What is expected
Among the entries below, one line contains "unfold lex_step. destruct" and another contains "lex (b, k ++". Transcribe those two lines and every line between them, exactly.

Task inputs
(** A character that leaves the enclosing pair open moves the counter by what it does to the brackets. *)
Lemma close_last_step c v b k b' k' :
  lex_step (b, k) c = Some (b', k') ->
  parens_close_last (c :: v) b (parens k + 1) = parens_close_last v b' (parens k' + 1).
Proof.
  intros H. cbn [parens_close_last]. unfold lex_step in H. destruct (c =? QUOTE); [by injection H as <- <-|].
  destruct b; cbn [negb] in *; [injection H as <- <-; by rewrite !andb_false_r|]. rewrite !andb_true_r.
  destruct (c =? ch "(") eqn:E1; [|destruct (c =? ch "[") eqn:E2].
  - injection H as <- <-. rewrite parens_cons, decide_True by done. f_equal; lia.
  - apply Z.eqb_eq in E2 as ->. injection H as <- <-. rewrite parens_cons, decide_False by done. cbn. f_equal; lia.
  - destruct (c =? ch ")") eqn:E3; cbn [orb] in H.
    + apply Z.eqb_eq in E3 as ->. destruct k as [|x k]; [done|]. destruct (Z.eqb_spec x (ch ")")) as [->|]; [|done].
      injection H as <- <-. rewrite parens_cons, decide_True by done. pose proof (parens_nonneg k).
      rewrite (proj2 (Z.eqb_neq _ 0)) by lia. f_equal; lia.
    + destruct (c =? ch "]") eqn:E4; [|by injection H as <- <-]. apply Z.eqb_eq in E4 as ->.
      destruct k as [|x k]; [done|]. destruct (Z.eqb_spec x (ch "]")) as [->|]; [|done].
      injection H as <- <-. rewrite parens_cons, decide_False by done. f_equal; lia.
Qed.

(** Only a closing parenthesis can close the enclosing pair. *)
Lemma lex_step_closes b k c st :
  lex_step (b, k) c = None -> lex_step (b, k ++ [ch ")"]) c = Some st -> b = false /\ k = [] /\ c = ch ")" /\ st = top.
Proof.
  unfold lex_step. destruct (c =? QUOTE); [done|]. destruct b; [done|]. destruct (c =? ch "("); [done|].
  destruct (c =? ch "["); [done|]. destruct (_ || _); [|done]. destruct k as [|x k]; cbn [app].
  - intros _. destruct (Z.eqb_spec (ch ")") c) as [<-|]; [|done]. by intros [= <-].
  - by destruct (x =? c).
Qed.

Lemma close_last_spec v b k :
  lex (b, k ++ [ch ")"]) v = Some top ->
  exists u w, v = u ++ ch ")" :: w /\ lex (b, k) u = Some top /\ nested w
    /\ parens_close_last v b (parens k + 1) = bool_decide (w = []).
Proof.
  revert b k. induction v as [|c v IH]; intros b k H; [by destruct k|].
  cbn [lex] in H. destruct (lex_step (b, k) c) as [[b1 k1]|] eqn:E.
  - rewrite (lex_step_base _ _ _ _ _ _ E) in H. destruct (IH _ _ H) as (u & w & -> & Hu & Hw & Hc).
    exists (c :: u), w. cbn [lex app]. rewrite E. split; [done|]. split; [done|]. split; [done|].
    by rewrite (close_last_step _ _ _ _ _ _ E).
  - destruct (lex_step (b, k ++ _) c) as [st|] eqn:F; [|done].
    destruct (lex_step_closes _ _ _ _ E F) as (-> & -> & -> & ->). exists [], v. repeat split; try done. by destruct v.
Qed.

(** A text in one pair of parentheses. *)
Definition grouped (s u : chars) : Prop := s = ch "(" :: u ++ [ch ")"] /\ nested u.

Lemma lex_group u : nested u -> forall v, lex top (ch "(" :: u ++ v) = lex (false, [ch ")"]) v.
Proof.
  intros Hu v. change (lex top (ch "(" :: u ++ v)) with (lex (false, [ch ")"]) (u ++ v)).
  pose proof (lex_base _ _ _ _ _ [ch ")"] Hu) as E. cbn [app] in E. by rewrite lex_app, E.
Qed.

Lemma nested_group s u : grouped s u -> nested s.
Proof. intros [-> Hu]. unfold nested. by rewrite (lex_group u Hu). Qed.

Answer below
  unfold lex_step. destruct (c =? QUOTE); [done|]. destruct b; [done|]. destruct (c =? ch "("); [done|].
  destruct (c =? ch "["); [done|]. destruct (_ || _); [|done]. destruct k as [|x k]; cbn [app].
  - intros _. destruct (Z.eqb_spec (ch ")") c) as [<-|]; [|done]. by intros [= <-].
  - by destruct (x =? c).
Qed.

Lemma close_last_spec v b k :
  lex (b, k ++ [ch ")"]) v = Some top ->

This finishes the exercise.